Inductance can also be calculated using the formula:
where Ф is the magnetic flux through the circuit, I is the current strength in the circuit.
A magnetic field has energy. Just as a charged capacitor has a reserve electrical energy, in the coil through the turns of which current flows, there is a reserve of magnetic energy.
2. Any displaced magnetic field generates a vortex electric field (the basic law of electromagnetic induction).

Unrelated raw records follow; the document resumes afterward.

(* ===== verification/CString.v ===== *)
(** * string.c: memory blocks and strings

    [memset], [memmove] and [memcmp] act on memory ([gmap Z Z]); the string
    functions act on the arrays the kernel passes to them, as lists of bytes.
    Reading past the end of the list gives 0, the terminator. *)

From S2P Require Import Prelude Bytes.

(** ** Memory blocks *)

(** [rep stosb] and [rep stosl]. *)
Fixpoint stosb (n : nat) (a data : Z) (m : gmap Z Z) : gmap Z Z :=
  match n with O => m | S n' => stosb n' (a + 1) data (wr a (u8 data) m) end.

Fixpoint stosl (n : nat) (a data : Z) (m : gmap Z Z) : gmap Z Z :=
  match n with O => m | S n' => stosl n' (a + 4) data (wr32 a data m) end.

Definition memset (dst c n : Z) (m : gmap Z Z) : gmap Z Z :=
  if (Z.rem (s32 dst) 4 =? 0) && (n mod 4 =? 0) then
    let c := Z.land c 0xFF in
    stosl (Z.to_nat (n / 4)) dst
      (Z.lor (Z.lor (Z.lor (Z.shiftl c 24) (Z.shiftl c 16)) (Z.shiftl c 8)) c) m
  else stosb (Z.to_nat n) dst c m.

Fixpoint copy_up (n : nat) (d s : Z) (m : gmap Z Z) : gmap Z Z :=
  match n with O => m | S n' => copy_up n' (d + 1) (s + 1) (wr d (rd m s) m) end.

Fixpoint copy_down (n : nat) (d s : Z) (m : gmap Z Z) : gmap Z Z :=
  match n with O => m | S n' => copy_down n' (d - 1) (s - 1) (wr (d - 1) (rd m (s - 1)) m) end.

Definition memmove (dst src n : Z) (m : gmap Z Z) : gmap Z Z :=
  if (src <? dst) && (src + n >? dst) then copy_down (Z.to_nat n) (dst + n) (src + n) m
  else copy_up (Z.to_nat n) dst src m.

Fixpoint memcmp (n : nat) (s1 s2 : Z) (m : gmap Z Z) : Z :=
  match n with
  | O => 0
  | S n' =>
      if rd m s1 =? rd m s2 then memcmp n' (s1 + 1) (s2 + 1) m else rd m s1 - rd m s2
  end.

(** ** Strings *)

Fixpoint strncmp (n : nat) (p q : list Z) : Z :=
  match n with
  | O => 0
  | S n' =>
      if negb (byte_at p 0 =? 0) && (byte_at p 0 =? byte_at q 0)
      then strncmp n' (tail p) (tail q)
      else u8 (byte_at p 0) - u8 (byte_at q 0)
  end.

(** The [n] bytes [strncpy] stores. *)
Fixpoint strncpy (n : nat) (t : list Z) : list Z :=
  match n with
  | O => []
  | S n' =>
      byte_at t 0 :: (if byte_at t 0 =? 0 then replicate n' 0 else strncpy n' (tail t))
  end.

(** The array [s] after [safestrcpy(s, t, n)]: the copying loop, with [n]
    already decremented, and the store of the terminator behind it. *)
Fixpoint safestrcpy_loop (n : nat) (s t : list Z) : list Z :=
  match n with
  | O => 0 :: tail s
  | S n' =>
      byte_at t 0 :: (if byte_at t 0 =? 0 then 0 :: tail (tail s)
                      else safestrcpy_loop n' (tail s) (tail t))
  end.

Definition safestrcpy (s t : list Z) (n : Z) : list Z :=
  if n <=? 0 then s else safestrcpy_loop (Z.to_nat (n - 1)) s t.

Fixpoint strlen (s : list Z) : Z :=
  match s with [] => 0 | c :: s' => if c =? 0 then 0 else 1 + strlen s' end.

(** ** Memory blocks: what they store *)

Lemma rd_stosb (n : nat) (a c b : Z) (m : gmap Z Z) :
  rd (stosb n a c m) b = if decide (a <= b < a + Z.of_nat n) then u8 c else rd m b.
Proof.
  revert a m. induction n as [|n IH]; intros a m; cbn [stosb].
  { rewrite decide_False by lia. reflexivity. }
  rewrite IH, rd_wr. repeat case_decide; try lia; reflexivity.
Qed.

Lemma u8_spread (c k : Z) :
  0 <= c < 256 -> In k [1; 256; 65536; 16777216] ->
  u8 ((c * 16777216 + c * 65536 + c * 256 + c) / k) = c.
Proof.
  intros Hc Hk. unfold u8.
  destruct Hk as [<-|[<-|[<-|[<-|[] ] ] ] ]; Z.div_mod_to_equations; lia.
Qed.

Lemma spread_lor (c : Z) :
  0 <= c < 256 ->
  Z.lor (Z.lor (Z.lor (Z.shiftl c 24) (Z.shiftl c 16)) (Z.shiftl c 8)) c
  = c * 16777216 + c * 65536 + c * 256 + c.
Proof.
  intros Hc.
  assert (H : forallb (fun k => Z.eqb
      (Z.lor (Z.lor (Z.lor (Z.shiftl k 24) (Z.shiftl k 16)) (Z.shiftl k 8)) k)
      (k * 16777216 + k * 65536 + k * 256 + k)) (seqZ 0 256) = true) by (vm_compute; reflexivity).
  rewrite forallb_forall in H. apply Z.eqb_eq, H, list_elem_of_In, elem_of_seqZ. lia.
Qed.

Lemma rd_stosl (n : nat) (a c b : Z) (m : gmap Z Z) :
  0 <= c < 256 ->
  rd (stosl n a (c * 16777216 + c * 65536 + c * 256 + c) m) b =
    if decide (a <= b < a + 4 * Z.of_nat n) then c else rd m b.
Proof.
  intros Hc. revert a m. induction n as [|n IH]; intros a m; cbn [stosl].
  { rewrite decide_False by lia. reflexivity. }
  rewrite IH. unfold wr32. rewrite rd_wr_list.
  destruct (decide (a <= b < a + 4)) as [Hb|Hb].
  - rewrite decide_False by lia. rewrite decide_True by (simpl; lia). rewrite decide_True by lia.
    assert (b - a = 0 \/ b - a = 1 \/ b - a = 2 \/ b - a = 3) as [->|[->|[->| ->] ] ] by lia;
      unfold le32; cbn;
      [rewrite <- (Z.div_1_r (c * 16777216 + c * 65536 + c * 256 + c)) at 1| | |];
      apply u8_spread; auto with datatypes; simpl; auto.
  - destruct (decide (a + 4 <= b < a + 4 + 4 * Z.of_nat n)).
    + rewrite decide_True by lia. reflexivity.
    + rewrite !decide_False by (simpl; lia). reflexivity.
Qed.

(** [memset] by words stores the same bytes as [memset] by bytes. *)
Lemma rd_memset (dst c n b : Z) (m : gmap Z Z) :
  0 <= n ->
  rd (memset dst c n m) b = if decide (dst <= b < dst + n) then u8 c else rd m b.
Proof.
  intros Hn. unfold memset. destruct (_ && _) eqn:E.
  - apply andb_true_iff in E as [_ E]. apply Z.eqb_eq in E.
    change 0xFF with (Z.ones 8). rewrite Z.land_ones by lia.
    assert (Hc : 0 <= c mod 2 ^ 8 < 256) by (apply Z.mod_pos_bound; lia).
    rewrite spread_lor by exact Hc. rewrite rd_stosl by exact Hc.
    rewrite Z2Nat.id by (apply Z.div_pos; lia).
    replace (4 * (n / 4)) with n by (Z.div_mod_to_equations; lia). reflexivity.
  - rewrite rd_stosb, Z2Nat.id by exact Hn. reflexivity.
Qed.

Lemma rd_copy_up (n : nat) (d s b : Z) (m : gmap Z Z) :
  d <= s \/ s + Z.of_nat n <= d ->
  rd (copy_up n d s m) b =
    if decide (d <= b < d + Z.of_nat n) then rd m (s + (b - d)) else rd m b.
Proof.
  revert d s m. induction n as [|n IH]; intros d s m H; cbn [copy_up].
  { rewrite decide_False by lia. reflexivity. }
  rewrite IH by lia. rewrite !rd_wr.
  destruct (decide (d = b)) as [<-|Hb].
  { rewrite decide_False, decide_True by lia. f_equal. lia. }
  destruct (decide (d + 1 <= b < d + 1 + Z.of_nat n)).
  - rewrite decide_False by lia. rewrite decide_True by lia. f_equal. lia.
  - rewrite decide_False by lia. reflexivity.
Qed.

Lemma rd_copy_down (n : nat) (d s b : Z) (m : gmap Z Z) :
  s <= d ->
  rd (copy_down n d s m) b =
    if decide (d - Z.of_nat n <= b < d) then rd m (s - (d - b)) else rd m b.
Proof.
  revert d s m. induction n as [|n IH]; intros d s m H; cbn [copy_down].
  { rewrite decide_False by lia. reflexivity. }
  rewrite IH by lia. rewrite !rd_wr.
  destruct (decide (d - 1 = b)) as [<-|Hb].
  { rewrite decide_False, decide_True by lia. f_equal. lia. }
  destruct (decide (d - 1 - Z.of_nat n <= b < d - 1)).
  - rewrite decide_False by lia. rewrite decide_True by lia. f_equal. lia.
  - rewrite decide_False by lia. reflexivity.
Qed.

(** [memmove] copies as if the source was read before anything is stored. *)
Lemma rd_memmove (dst src n b : Z) (m : gmap Z Z) :
  0 <= n ->
  rd (memmove dst src n m) b = if decide (dst <= b < dst + n) then rd m (src + (b - dst)) else rd m b.
Proof.
  intros Hn. unfold memmove. destruct (_ && _) eqn:E.
  - rewrite rd_copy_down by lia. rewrite Z2Nat.id by exact Hn.
    replace (dst + n - n) with dst by lia.
    destruct (decide (dst <= b < dst + n)); [f_equal; lia|reflexivity].
  - rewrite rd_copy_up by lia. rewrite Z2Nat.id by exact Hn. reflexivity.
Qed.

Lemma memcmp_zero (n : nat) (s1 s2 : Z) (m : gmap Z Z) :
  memcmp n s1 s2 m = 0 <-> forall i, 0 <= i < Z.of_nat n -> rd m (s1 + i) = rd m (s2 + i).
Proof.
  revert s1 s2. induction n as [|n IH]; intros s1 s2; cbn [memcmp].
  { split; [lia|reflexivity]. }
  destruct (Z.eqb_spec (rd m s1) (rd m s2)) as [E|E].
  - rewrite IH. split; intros H i Hi.
    + destruct (decide (i = 0)) as [->|Hne]; [rewrite !Z.add_0_r; exact E|].
      specialize (H (i - 1)). replace (s1 + 1 + (i - 1)) with (s1 + i) in H by lia.
      replace (s2 + 1 + (i - 1)) with (s2 + i) in H by lia. apply H. lia.
    + replace (s1 + 1 + i) with (s1 + (i + 1)) by lia. replace (s2 + 1 + i) with (s2 + (i + 1)) by lia.
      apply H. lia.
  - split; [lia|]. intros H. specialize (H 0). rewrite !Z.add_0_r in H. exfalso. apply E, H. lia.
Qed.

(** ** Strings: what they compute *)

(** The string in an array: the bytes before the terminator. *)
Fixpoint cstr (s : list Z) : list Z :=
  match s with [] => [] | c :: s' => if c =? 0 then [] else c :: cstr s' end.

Lemma strlen_cstr (s : list Z) : strlen s = Z.of_nat (length (cstr s)).
Proof. induction s as [|c s IH]; simpl; [reflexivity|]. destruct (c =? 0); simpl; lia. Qed.

Lemma cstr_byte_at (s : list Z) : cstr s = if byte_at s 0 =? 0 then [] else byte_at s 0 :: cstr (tail s).
Proof. destruct s as [|c s]; reflexivity. Qed.

Lemma cstr_app (a b : list Z) : 0 ∉ a -> cstr (a ++ b) = a ++ cstr b.
Proof.
  induction a as [|x a IH]; intros H; [reflexivity|]. cbn [cstr app].
  destruct (Z.eqb_spec x 0) as [->|]; [set_solver|]. rewrite IH by set_solver. reflexivity.
Qed.

Lemma strncmp_eq (n : nat) (p q : list Z) :
  Forall is_byte p -> Forall is_byte q ->
  strncmp n p q = 0 <-> take n (cstr p) = take n (cstr q).
Proof.
  revert p q. induction n as [|n IH]; intros p q Hp Hq; cbn [strncmp]; [done|].
  assert (Bp : is_byte (byte_at p 0)) by (apply byte_at_byte, Hp).
  assert (Bq : is_byte (byte_at q 0)) by (apply byte_at_byte, Hq).
  rewrite (cstr_byte_at p), (cstr_byte_at q).
  destruct (Z.eqb_spec (byte_at p 0) 0) as [E|E]; simpl.
  - rewrite !u8_small by assumption. rewrite E.
    destruct (Z.eqb_spec (byte_at q 0) 0) as [E'|E']; simpl; [split; [done|lia]|].
    split; [lia|discriminate].
  - destruct (Z.eqb_spec (byte_at p 0) (byte_at q 0)) as [E'|E'].
    + rewrite <- E'. destruct (Z.eqb_spec (byte_at p 0) 0); [lia|]. simpl.
      rewrite IH by (apply Forall_tail; assumption). split; [intros ->; reflexivity|intros [=]; done].
    + rewrite !u8_small by assumption. split; [lia|].
      destruct (Z.eqb_spec (byte_at q 0) 0); simpl; [discriminate|]. intros [= ? _]. lia.
Qed.

Lemma length_strncpy (n : nat) (t : list Z) : length (strncpy n t) = n.
Proof.
  revert t. induction n as [|n IH]; intros t; simpl; [reflexivity|].
  destruct (_ =? 0); [rewrite length_replicate|rewrite IH]; reflexivity.
Qed.

Lemma cstr_strncpy (n : nat) (t : list Z) : cstr (strncpy n t) = take n (cstr t).
Proof.
  revert t. induction n as [|n IH]; intros t; cbn [strncpy]; [reflexivity|].
  rewrite (cstr_byte_at t). cbn [cstr]. destruct (byte_at t 0 =? 0); [reflexivity|].
  rewrite IH. reflexivity.
Qed.

Lemma Forall_strncpy (n : nat) (t : list Z) : Forall is_byte t -> Forall is_byte (strncpy n t).
Proof.
  revert t. induction n as [|n IH]; intros t H; cbn [strncpy]; [constructor|].
  constructor; [apply byte_at_byte, H|]. destruct (_ =? 0); [|apply IH, Forall_tail, H].
  apply Forall_replicate. unfold is_byte. lia.
Qed.

Lemma cstr_safestrcpy_loop (n : nat) (s t : list Z) :
  cstr (safestrcpy_loop n s t) = take n (cstr t).
Proof.
  revert s t. induction n as [|n IH]; intros s t; cbn [safestrcpy_loop]; [reflexivity|].
  rewrite (cstr_byte_at t). cbn [cstr]. destruct (byte_at t 0 =? 0); [reflexivity|].
  rewrite IH. reflexivity.
Qed.

(** [safestrcpy] stores the longest prefix that fits together with its
    terminator. *)
Lemma cstr_safestrcpy (s t : list Z) (n : Z) :
  0 < n -> cstr (safestrcpy s t n) = take (Z.to_nat (n - 1)) (cstr t).
Proof.
  intros H. unfold safestrcpy. rewrite (proj2 (Z.leb_gt _ _)) by lia. apply cstr_safestrcpy_loop.
Qed.

#[global] Arguments memset : simpl never.
#[global] Arguments memmove : simpl never.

Mechanical waves can only spread in some medium (substance): in a gas, in a liquid, in a solid. The source of waves are oscillating bodies that create environmental deformation in the surrounding space. A necessary condition for the appearance of elastic waves is the appearance at the moment of disturbance of the medium of forces preventing it, in particular, elasticity. They tend to bring neighboring particles closer together when they move apart, and push them away from each other when they approach each other. Elastic forces, acting on particles remote from the source of disturbance, begin to unbalance them. Longitudinal waves characteristic only of gaseous and liquid media, but transverse– also to solids: the reason for this is that the particles that make up these media can move freely, since they are not rigidly fixed, unlike solids. Accordingly, transverse vibrations are fundamentally impossible.